24 de diciembre de 2009

Nous avions de légers soupçons, mais déjà aucun doute ne reste : ce n’est pas le climat. Il n’est pas l’homme. Ce n’est pas le manque compromis. C’est le mauvais usage de la grammaire ce qui finit avec le monde.

Tierra

C’est à nous de combattre avec phrases psychopathes qui tirent au sort la morale. Elles servent tant à faire un dommage de forme élégante comme pour repasser des rides. Nous parlons du politically correct, de l’hypocrisie faite mot, un Champagne de deux cents euros la bouteille réservé pour de hautes sphères. Ne l’oubliez pas, ne faites jamais des attaques préventives qui provoquen des dommages collatéraux. La méchanceté, protégée dans la grammaire, doit être faite à une échelle planétaire. Blesser rapidement à un homme est délit, assassiner lentement aux milliers se nomme politique.

Copenhague a été un cirque romain où nos euphémismes favoris se sont débattus avec un vainqueur surprenant, une petite phrase qui passera à l’histoire de forme honteuse un : “Accord non contraignant”. Nous n’avions pas besoin d’un autre protocole de Kioto, d’un accord non contraignant à réviser dans un an. C’est-à-dire, nous pouvons signer une chose et faire l’autre. Rien ne représente mieux à toute une époque.

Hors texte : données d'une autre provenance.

(** The loop of [RPC._remove_bus] over distinct interfaces that all have
    the peer, the aggregator apart: exactly. *)
Lemma remove_loop_exact self ws l rpc :
  NoDup l →
  (∀ a, a ∈ l → ∃ o, store rpc !! a = Some o ∧ (a ≠ self → ws ∈ __bus o)) →
  ∃ rpc',
    for_each l (λ interface,
      if decide (interface = self)
      then at_object self (_add_bus ws)
      else at_object interface (_remove_bus ws)) rpc = (Return tt, rpc')
    ∧ interfaces rpc' = interfaces rpc ∧ bus rpc' = bus rpc
    ∧ self_id rpc' = self_id rpc ∧ dispatcher rpc' = dispatcher rpc
    ∧ ∀ a, store rpc' !! a = removed self ws l a <$> store rpc !! a.
Proof.
  intros Hnd. revert rpc. induction Hnd as [|i l Hi Hnd IH]; intros rpc Hall.
  - exists rpc. split_and!; [done..|]. intros a.
    destruct (store rpc !! a) as [o|]; [|done]. simpl. unfold removed.
    by rewrite decide_False by apply not_elem_of_nil.
  - destruct (Hall i) as (oi & Hoi & Hws); [by left|].
    set (oi' := if decide (i = self) then set_bus oi ({[ws]} ∪ __bus oi)
                else set_bus oi (__bus oi ∖ {[ws]})).
    set (rpc1 := set_store rpc (<[i := oi']> (store rpc))).
    assert (Hbody : (if decide (i = self)
                     then at_object self (_add_bus ws)
                     else at_object i (_remove_bus ws)) rpc
                    = (Return tt, rpc1)).
    { unfold rpc1, oi'. case_decide as Hself.
      - subst. by rewrite (at_object_add_bus _ _ _ _ Hoi).
      - rewrite (at_object_remove_bus _ _ _ _ Hoi).
        by rewrite decide_True by auto. }
    destruct (IH rpc1) as (rpc' & Hrun & Hint & Hbus & Hself & Hdisp & Hobj).
    { intros a Ha. unfold rpc1. simpl.
      rewrite lookup_insert_ne by (by intros ->). apply Hall. by right. }
    exists rpc'. split_and!; [|done..|].
    + cbn [for_each]. unfold mbind, M_bind. by rewrite Hbody.
    + intros a. rewrite Hobj. unfold rpc1. simpl.
      destruct (decide (i = a)) as [->|Hne].
      * rewrite lookup_insert_eq, Hoi. simpl. f_equal. unfold removed.
        rewrite (decide_False (P := a ∈ l)) by done.
        by rewrite (decide_True (P := a ∈ a :: l)) by left.
      * rewrite lookup_insert_ne by done.
        destruct (store rpc !! a) as [o|]; [|done]. simpl. f_equal.
        unfold removed. destruct (decide (a ∈ l)) as [Hin|Hnin].
        -- by rewrite (decide_True (P := a ∈ i :: l)) by (by right).
        -- rewrite (decide_False (P := a ∈ i :: l)); [done|].
           by intros [->|?]%elem_of_cons.
Qed.

Lemma RPC_add_bus_exact rpc ws :
  (∀ a, a ∈ (interfaces rpc).*2 → is_Some (store rpc !! a)) →
  ∃ rpc1,
    RPC_add_bus ws rpc = (Return tt, rpc1)
    ∧ interfaces rpc1 = interfaces rpc ∧ bus rpc1 = {[ws]} ∪ bus rpc
    ∧ self_id rpc1 = self_id rpc ∧ dispatcher rpc1 = dispatcher rpc
    ∧ ∀ a, store rpc1 !! a = added ws (interfaces rpc).*2 a <$> store rpc !! a.
Proof.
  intros Hall.
  set (rpc0 := Registry (store rpc) (self_id rpc) (dispatcher rpc)
                        (interfaces rpc) ({[ws]} ∪ bus rpc)).
  destruct (add_loop_exact (self_id rpc) ws (interfaces rpc).*2 rpc0 Hall)
    as (rpc1 & Hrun & ? & ? & ? & ? & ?).
  exists rpc1. split_and!; [|done..].
  unfold RPC_add_bus, mbind, M_bind, modify_state, get_state. exact Hrun.
Qed.

Lemma RPC_remove_bus_exact rpc ws :
  NoDup (interfaces rpc).*2 →
  ws ∈ bus rpc →
  (∀ a, a ∈ (interfaces rpc).*2 →
     ∃ o, store rpc !! a = Some o ∧ (a ≠ self_id rpc → ws ∈ __bus o)) →
  ∃ rpc',
    RPC_remove_bus ws rpc = (Return tt, rpc')
    ∧ interfaces rpc' = interfaces rpc ∧ bus rpc' = bus rpc ∖ {[ws]}
    ∧ self_id rpc' = self_id rpc ∧ dispatcher rpc' = dispatcher rpc
    ∧ ∀ a, store rpc' !! a
           = removed (self_id rpc) ws (interfaces rpc).*2 a <$> store rpc !! a.
Proof.
  intros Hnd Hws Hall.
  set (rpc0 := Registry (store rpc) (self_id rpc) (dispatcher rpc)
                        (interfaces rpc) (bus rpc ∖ {[ws]})).
  destruct (remove_loop_exact (self_id rpc) ws (interfaces rpc).*2 rpc0 Hnd Hall)
    as (rpc1 & Hrun & ? & ? & ? & ? & ?).
  exists rpc1. split_and!; [|done..].
  unfold RPC_remove_bus, mbind, M_bind, get_state.
  rewrite decide_True by done. exact Hrun.
Qed.

(** X10: the life of a connection, in a registry whose interfaces are
    distinct objects, when the message loop ends without an exception of
    its own and leaves the registered names and all buses alone.
    [ws_handler] returns; the peer is gone from the aggregator's [bus] and
    from the bus of every registered interface but the aggregator's own,
    which keeps it; no other peer is touched. *)
Theorem ws_handler_lifecycle (serve : M RPC unit) (ws : Peer) (rpc rpc2 : RPC) :
  NoDup (interfaces rpc).*2 →
  (∀ a, a ∈ (interfaces rpc).*2 → is_Some (store rpc !! a)) →
  serve (RPC_add_bus ws rpc).2 = (Return tt, rpc2) →
  interfaces rpc2 = interfaces rpc →
  self_id rpc2 = self_id rpc →
  bus rpc2 = bus (RPC_add_bus ws rpc).2 →
  (∀ a, bus_at rpc2 a = bus_at (RPC_add_bus ws rpc).2 a) →
  ∃ rpc3,
    ws_handler serve ws rpc = (Return tt, rpc3)
    ∧ bus rpc3 = bus rpc ∖ {[ws]}
    ∧ interfaces rpc3 = interfaces rpc
    ∧ ∀ a o, store rpc !! a = Some o →
        bus_at rpc3 a
        = Some (if decide (a ∈ (interfaces rpc).*2)
                then if decide (a = self_id rpc) then {[ws]} ∪ __bus o
                     else __bus o ∖ {[ws]}
                else __bus o).
Proof.
  intros Hnd Hall Hserve Hint2 Hself2 Hbus2 Hbuses.
  destruct (RPC_add_bus_exact rpc ws Hall)
    as (rpc1 & Hadd & Hint1 & Hbus1 & Hself1 & _ & Hobj1).
  rewrite Hadd in Hserve, Hbus2, Hbuses. cbn [snd] in Hserve, Hbus2, Hbuses.
  assert (Hobj2 : ∀ a o, store rpc !! a = Some o →
            ∃ o2, store rpc2 !! a = Some o2
                  ∧ __bus o2 = __bus (added ws (interfaces rpc).*2 a o)).
  { intros a o Ho. specialize (Hbuses a). unfold bus_at in Hbuses.
    rewrite Hobj1, Ho in Hbuses. simpl in Hbuses.
    apply fmap_Some in Hbuses as (o2 & ? & ?). eauto. }
  destruct (RPC_remove_bus_exact rpc2 ws)
    as (rpc3 & Hrem & Hint3 & Hbus3 & _ & _ & Hobj3).
  { by rewrite Hint2. }
  { rewrite Hbus2, Hbus1. set_solver. }
  { rewrite Hint2. intros a Ha. destruct (Hall a Ha) as [o Ho].
    destruct (Hobj2 a o Ho) as (o2 & Ho2 & Hb2). exists o2. split; [done|].
    intros _. rewrite Hb2. unfold added. rewrite decide_True by done.
    simpl. set_solver. }
  exists rpc3. split_and!.
  - unfold ws_handler, mbind, M_bind. by rewrite Hadd, Hserve.
  - rewrite Hbus3, Hbus2, Hbus1. set_solver.
  - by rewrite Hint3.
  - intros a o Ho. destruct (Hobj2 a o Ho) as (o2 & Ho2 & Hb2).
    unfold bus_at. rewrite Hobj3, Ho2. simpl. f_equal.
    rewrite Hint2, Hself2. unfold removed, added in *.
    destruct (decide (a ∈ (interfaces rpc).*2)); [|done].
    simpl in Hb2. case_decide; simpl; rewrite Hb2; set_solver.
Qed.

Qu’est-ce qui nous reste maintenant ? Bukowski disait “ils nous donnent des tapes aimables dans le dos et disent que notre poison est la politique”. Et le poète, avec sa sincérité à flot – un bouchon de liège sur alcool – disait la vérité. Comme une amie très savante commentait; “je m’ai toujours, comme ma meilleure amie et ma conseillère”. Et ça c’est ce qui nous reste. Regardons-nous devant un miroir et sentons-nous orgueilleux du reflet, de ce qu’il représente. Permettons aux bureaucrates de consommer son âme entre des papiers. Soyons un exemple en faisant de notre vie un accord inaliénable, celui qui nous a unis avec la terre quand nous sommes nés.